You're not totally dreaming, but at least part of your calculations are a dream.

First the easy part. You will only get credit for one of the roomettes. Only one will be booked to your ticket, the second roomette will be booked to someone else's ticket. So for example this June on the AT, I booked and paid for two roomettes to help get my family home. I also used a bunch of points for the family room and yet another roomette, but that's another matter. In any event, I booked the reservation in a very specific order. That being me first and my mom second, since we both have AGR accounts. One roomette will land on my ticket, the other on my mom's ticket, so that we'll each get points for one roomette.

If those traveling with you did not have AGR accounts, then the points for one roomette will be lost.

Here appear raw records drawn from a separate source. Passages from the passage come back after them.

(* ===== verification/Subagents.v ===== *)
(** * The manager of subagents (extensions/subagent/manager.py)

    The manager keeps the jobs a parent agent delegates, runs their workers in a
    pool with a bound on how many work at once, parks workers that wait for
    guidance, carries messages both ways, and hands every finished result to the
    parent once.

    A job is an object: [rows] holds the objects ever created, with the event,
    the flag and the queue created with each; the dictionary [table] maps an
    identifier to the row of its job, and the dictionaries of schedulers and
    futures stay separate.  Every part of an operation that holds the lock is one
    [exec] of an [action], which returns the actions that follow it; a thread is
    the list of the actions it still has to do, and threads and pool workers
    interleave ([step]).  A raised exception drops the rest of its thread, up to
    the handler of an automatic verification.  A future's place in the pool is
    its [Phase].

    The worker itself ([run_subagent_task]), approvals and worktrees are outside:
    a worker returns any result or raises.  Events published to interfaces, log
    attribution and condition variables are left out: waiting for a
    notification is not being scheduled. *)

From S2P Require Import Prelude PyValue Lines Replay SubagentJobs SubagentHistory.

(** ** State *)

Record Config := {
  max_parallel_explore : Z;
  default_max_rounds : Z;
  max_timeout_seconds : Z;
  default_timeout_seconds : Z;
  max_depth : Z;
  guidance_timeout : Z;
}.

(** What a worker is given. *)
Record WorkerRequest := {
  q_job_id : pystr; q_task : pystr; q_mode : pystr; q_max_rounds : Z; q_timeout_seconds : Z;
  q_model_profile_name : option pystr; q_goal_id : option pystr; q_context_mode : pystr; q_depth : Z;
  q_worktree : bool; q_resume_reference : option pystr; q_resume_directives : list pystr;
  q_usage : Usage; q_worker_generation : Z; q_cancellation_epoch : Z;
  q_max_tool_calls : option Z; q_max_tokens : option Z; q_working_directory : option pystr;
}.

(** What a runner reads when it takes a slot. *)
Record Entry := {
  active_resume_reference : option pystr;
  initial : Usage;
  entry_generation : Z;
  entry_epoch : Z;
  remaining_timeout : Z;
  tracked : option nat;
}.

Inductive Outcome := NotStarted | Raised (e : pystr) | Finished (v : Returned).

(** A future: submitted, waiting for a slot, with a slot but its start not
    published, about to take directives, publishing those it took, working,
    done. *)
Inductive Phase :=
| PENDING
| WAITING
| ENTERED (e : Entry)
| STARTED (e : Entry)
| DELIVERING (todo taken : list SubagentDirective) (e : Entry)
| WORKING (q : WorkerRequest)
| DONE (o : Outcome).

(** [runner_row] is the job the closure was made for; [called], that the done
    callback ran; [kept_slot], that the runner ended without giving its slot
    back. *)
Record Run := { runner_row : nat; phase : Phase; called : bool; kept_slot : bool }.

Record Row := {
  job : SubagentJob;
  cancel_event : bool;
  published : bool;
  queue : list SubagentDirective;
  from_history : bool;
  isolated : bool;
}.

Record Manager := {
  config : Config;
  runtime_parallel_explore : Z;
  active_explore : Z;
  rows : list Row;
  table : list (pystr * nat);
  schedulers : list (pystr * nat);
  futures : list (pystr * nat);
  runs : list Run;
  owner_agent_id : option pystr;
  current_generation : Z;
  is_shutdown : bool;
  guidance_timers : list (pystr * Z);
  completion_mailbox : list pystr;
  registered_agents : list (pystr * Z);
  agent_jobs : list (pystr * pystr);
  agent_parents : list (pystr * pystr);
  agent_generations : list (pystr * Z);
  parent_messages : list SubagentCommunication;
  claimed_parent_messages : list pystr;
  next_sequence : Z;
  root_agent : option pystr;
  ledger : list (option pystr * logged);
}.

Definition set_job (v : SubagentJob) (r : Row) : Row :=
  {| job := v; cancel_event := cancel_event r; published := published r; queue := queue r; from_history :=
     from_history r; isolated := isolated r |}.
Definition set_cancel_event (v : bool) (r : Row) : Row :=
  {| job := job r; cancel_event := v; published := published r; queue := queue r; from_history := from_history r;
     isolated := isolated r |}.
Definition set_published (v : bool) (r : Row) : Row :=
  {| job := job r; cancel_event := cancel_event r; published := v; queue := queue r; from_history := from_history r;
     isolated := isolated r |}.
Definition set_queue (v : list SubagentDirective) (r : Row) : Row :=
  {| job := job r; cancel_event := cancel_event r; published := published r; queue := v; from_history := from_history
     r; isolated := isolated r |}.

Now, my second issue is what's with the extra 130 points and the 214 points? Is that supposed to be the points from your AGR card? Because if that's the case, then it's 2 points per dollar.


----------



## RailFanLNK (May 12, 2008)

The roomettes were $107 per roomette. ($214) I had to have them charge my credit card twice. They were manually swiping the card. The $130 was the total cost of the RT ticket for NTD to DEN. So don't you get double points for travel and then 1 point per dollor spent also added to your credit card total? So my total dollors charged this weekend was $130 for the RT ticket and two manually swiped charges for the two $107 roomettes. What is your total calculation Alan? I've done some good shopping on AGR with Famous Footwear, joined Blockbuster and had this trip. Just kinda wondering how many points I may have racked up this weekend. Sorry, but everytime I think I got the "bonus" points for travel figured out, I end up being WRONG! :huh:


----------



## AlanB (May 12, 2008)

Al,

Doing things quickly and note that I'm rather tired, so it is possible that I've missed something. But I you earning 1,636 points for this trip. Here's how I arrived at that number.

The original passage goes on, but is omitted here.